In the end, Web Forms and ASP.NET MVC have pros, cons, and structural differences that affect various levels. Generalizing, I'd say that Web Forms embraces the RAD philosophy whereas ASP.NET MVC is TDD-oriented. Further, Web Forms goes toward an abstraction of the Web that simulates a stateful environment, while ASP.NET MVC leverages the natural statelessness of the Web and guides you towards building applications that are loosely coupled and inherently testable, search-engine friendly, and with full control of HTML.

Having said that, you need to take into consideration not only the technical aspects but also the business/team aspect.
Q1.Is my team fully trained and comfortable with MVC architecture?
Critical. If the team is not trained and comfortable, you will end up with a half-cooked MVC solution.
Q2. Can I reuse my existing classes?
It depends on current architecture.
Q3. What is my time frame and budget?
Given the fact that your team has just started in MVC you may consider hiring an experienced consultant to help you with the initial architecture. Extra $$ for budget.
Q4. Will my current architecture accommodates for future product growth?
Q5. Do I need to support mobile development?
This one is important but not critical,  one of the multiple alternatives you could use could be Bootstrap. In fact VS2013 use it in their project templates
DanielcmorrisAuthor Commented:
Well...  The "team" is really 3 of us, and only 2 of us are really any good.  Worse yet, we have spent years working on several large projects that are all   Both of us have done "some" c# work, but very little and very rarely.  

So, my funding for this project will be really whether I can afford to spend a few hours a day learning MVC.  I've had horrible experience with "experts" in technologies I don't know, generally because I don't know enough to determine if they actually know what they are doing.   So, I've got to learn it myself first.

As far as classes, I'm going to have to convert a lot of them from VB to C#.  There is a lot I can reuse, and it wouldn't matter what language.
Anyway, deep down I'm pretty sure I'm going to have to stay with WebForms.  The biggest project I have was written in them, and it took me 9 years plus the last 1year with a team of 6 people.   I sold a license to it for the Event Industry, and now I really need to simply modify it to target a different industry.  I'd LOVE to redo it and clean up the mess, but it may just be a pipe dream.

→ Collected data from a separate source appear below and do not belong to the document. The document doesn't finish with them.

(* ===== verification/OidText.v ===== *)
(** OBJECT IDENTIFIERs and their dotted decimal text: the end of
    [crypto/bytestring/cbs.c] against the end of [cbb.c]. *)
From S2P Require Import Prelude Radix Mem Cbs Cbb CbbSpec CbbFlush CbbOps CbbAsn1 CbbPartial CbbTheorems.

Section oid.
Context {A : Allocator}.

(** [snprintf(buf, sizeof(buf), "%llu", v)]: the decimal digits. *)
Definition decimal (v : Z) : list Z := (λ d, 48 + d) <$> digits_be 10 (Nat.max 1 (ndigits 10 20 v)) v.

Definition add_decimal (out : loc) (v : Z) : B unit := CBB_add_bytes out (decimal v).

(** [while (CBS_len(&copy) != 0)]: a component has a byte or more. *)
Fixpoint oid_to_text_loop (fuel : nat) (cbb : loc) (copy : CBS) : B unit :=
  if CBS_len copy =? 0 then mret ()
  else
    match fuel with
    | O => undefined
    | S fuel =>
        '(v, copy) ← with_cbs parse_base128_integer copy;
        _ ← CBB_add_u8 cbb DOT;
        _ ← add_decimal cbb v;
        oid_to_text_loop fuel cbb copy
    end.

Definition CBS_asn1_oid_to_text (cbs : CBS) : B (list Z) :=
  with_local (λ cbb, on_error
    (_ ← CBB_init cbb 32;
     '(v, copy) ← with_cbs parse_base128_integer cbs;
     _ ← (if v >=? 80 then
            _ ← CBB_add_bytes cbb [50; DOT];
            add_decimal cbb (v ⊟[64] 80)
          else
            _ ← add_decimal cbb (v / 40);
            _ ← CBB_add_u8 cbb DOT;
            add_decimal cbb (v mod 40));
     _ ← oid_to_text_loop (length cbs) cbb copy;
     _ ← CBB_add_u8 cbb 0;
     CBB_finish cbb)
    (CBB_cleanup cbb)).
End oid.

(** ** Object identifiers *)

(** The components of an OID; the first two share an integer in the
    encoding. *)
Record oid := mkOid { arc1 : Z; arc2 : Z; arcs : list Z }.
Definition oid_ok (o : oid) : Prop :=
  0 <= arc1 o <= 2 ∧ 0 <= arc2 o ∧ (arc1 o < 2 → arc2 o <= 39) ∧ arc2 o <= UINT64_MAX - 80 ∧
  Forall (λ v, in_range 64 v) (arcs o).
Definition oid_text (o : oid) : list Z :=
  decimal (arc1 o) ++ DOT :: decimal (arc2 o) ++ concat ((λ v, DOT :: decimal v) <$> arcs o).
Definition oid_der (o : oid) : list Z :=
  base128_bytes (40 * arc1 o + arc2 o) ++ concat (base128_bytes <$> arcs o).

(** ** Decimal numbers *)
Lemma decimal_digits v : in_range 64 v →
  let ds := digits_be 10 (Nat.max 1 (ndigits 10 20 v)) v in
  Forall (is_digit 10) ds ∧ ds ≠ [] ∧ val_be 10 ds = v ∧ (hd 0 ds ≠ 0 ∨ length ds = 1%nat).
Proof.
  intros Hv. cbn zeta. split_and!.
  - apply digits_be_ok. lia.
  - intros E%(f_equal length). rewrite length_digits_be in E. cbn in E. lia.
  - apply val_digits_be_small; [lia|]. destruct (decide (v = 0)) as [->|]; [cbn; lia|].
    destruct (ndigits_bound 10 ltac:(lia) 20 v ltac:(lia)) as [? ?]. rewrite Nat.max_r by lia. lia.
  - destruct (decide (v = 0)) as [->|]; [by right|].
    destruct (ndigits_bound 10 ltac:(lia) 20 v ltac:(lia)) as [? ?]. rewrite Nat.max_r by lia. left.
    destruct (digits_be_hd 10 ltac:(lia) 20 v ltac:(lia)) as (d & l & -> & ?). cbn. lia.
Qed.

Lemma decimal_unique ds : Forall (is_digit 10) ds → ds ≠ [] → val_be 10 ds < 2 ^ 64 → (hd 0 ds ≠ 0 ∨ length ds = 1%nat) →
  decimal (val_be 10 ds) = (λ d, 48 + d) <$> ds.
Proof.
  intros Hds Hne Hlt Hmin. unfold decimal. f_equal. pose proof (val_be_range 10 ltac:(lia) ds Hds).
  assert (Nat.max 1 (ndigits 10 20 (val_be 10 ds)) = length ds) as ->; [|apply digits_val_be; [lia|done]].
  destruct ds as [|d ds]; [done|]. destruct (decide (d = 0)) as [->|].
  - destruct Hmin as [?|Hl]; [done|]. by destruct ds.
  - rewrite canonical_digits by (lia || done). cbn. lia.
Qed.

Lemma u64_decimal_loop_digits ds v seen rest :
  Forall (is_digit 10) ds → 0 <= v → v * 10 ^ Z.of_nat (length ds) + val_be 10 ds < 2 ^ 64 →
  (v ≠ 0 ∨ (seen = false ∧ (hd 0 ds ≠ 0 ∨ (length ds ≤ 1)%nat)) ∨ ds = []) →
  (match rest with [] => True | c :: _ => OPENSSL_isdigit c = false end) →
  get_u64_decimal_loop v seen (((λ d, 48 + d) <$> ds) ++ rest) =
    (Some (v * 10 ^ Z.of_nat (length ds) + val_be 10 ds, seen || negb (bool_decide (ds = []))), rest).
Proof.
  intros Hds. revert v seen. induction ds as [|d ds IH]; intros v seen Hv Hlim Hmin Hrest.
  - cbn [fmap list_fmap app length val_be foldl]. rewrite Z.pow_0_r, orb_false_r. 
    assert (E : get_u64_decimal_loop v seen rest = (Some (v, seen), rest)) by (destruct rest; cbn; [done|by rewrite Hrest]).
    rewrite E. unfold val_be. cbn. f_equal. f_equal. f_equal. lia.
  - apply Forall_cons in Hds as [Hd Hds]. unfold is_digit in Hd. specialize (IH Hds).
    pose proof (val_be_range 10 ltac:(lia) ds Hds). pose proof (pow_B_pos 10 ltac:(lia) (length ds)).
    rewrite val_be_cons in * by lia. cbn [length] in *. rewrite Nat2Z.inj_succ, Z.pow_succ_r in * by lia.
    assert (Hstep : v * 10 + d < 2 ^ 64) by nia.
    cbn [fmap list_fmap app get_u64_decimal_loop]. unfold OPENSSL_isdigit at 1.
    destruct (Z.leb_spec 48 (48 + d)), (Z.leb_spec (48 + d) 57); try lia. cbn [andb negb].
    replace (48 + d - 48) with d by lia. unfold UINT64_MAX.
    assert (Hz : (v =? 0) && seen = false).
    { destruct (Z.eqb_spec v 0); [|done]. destruct Hmin as [?|[[-> _]|?]]; done. }
    rewrite Hz, (wrap_small 64 (v * 10)) by lia.
    destruct (Z.gtb_spec v ((2 ^ 64 - 1) / 10)) as [Hgt|_]; [exfalso; pose proof (Z.div_mod (2 ^ 64 - 1) 10); change ((2 ^ 64 - 1) / 10) with 1844674407370955161 in *; lia|].
    destruct (Z.gtb_spec (v * 10) (2 ^ 64 - 1 - d)); [lia|]. cbn [orb]. rewrite wrap_small by lia.
    rewrite IH; [|lia|nia| |done].
    + f_equal. f_equal. f_equal; [lia|]. by destruct seen.
    + destruct (decide (v * 10 + d = 0)); [|by left]. right. right.
      destruct Hmin as [?|[[_ [?|?]]|?]]; [lia|cbn in *; lia|by destruct ds; [|cbn in *; lia]|done].
Qed.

I think I'll just convert the code to C# to make it easier to find help, and leave MVC for the next generation :)
Miguel OzSoftware EngineerCommented:
Please close the question and assign solution.
One last thought, using Web forms does not mean you can not use the latest a greatest of what .NET 4.5 and Javascript/CSS libraries. Regarding conversion to C# take the opportunity to introduce unit testing to your libraries and refactor a bit old constructs - you will be surprise how clean the code will look afterwards.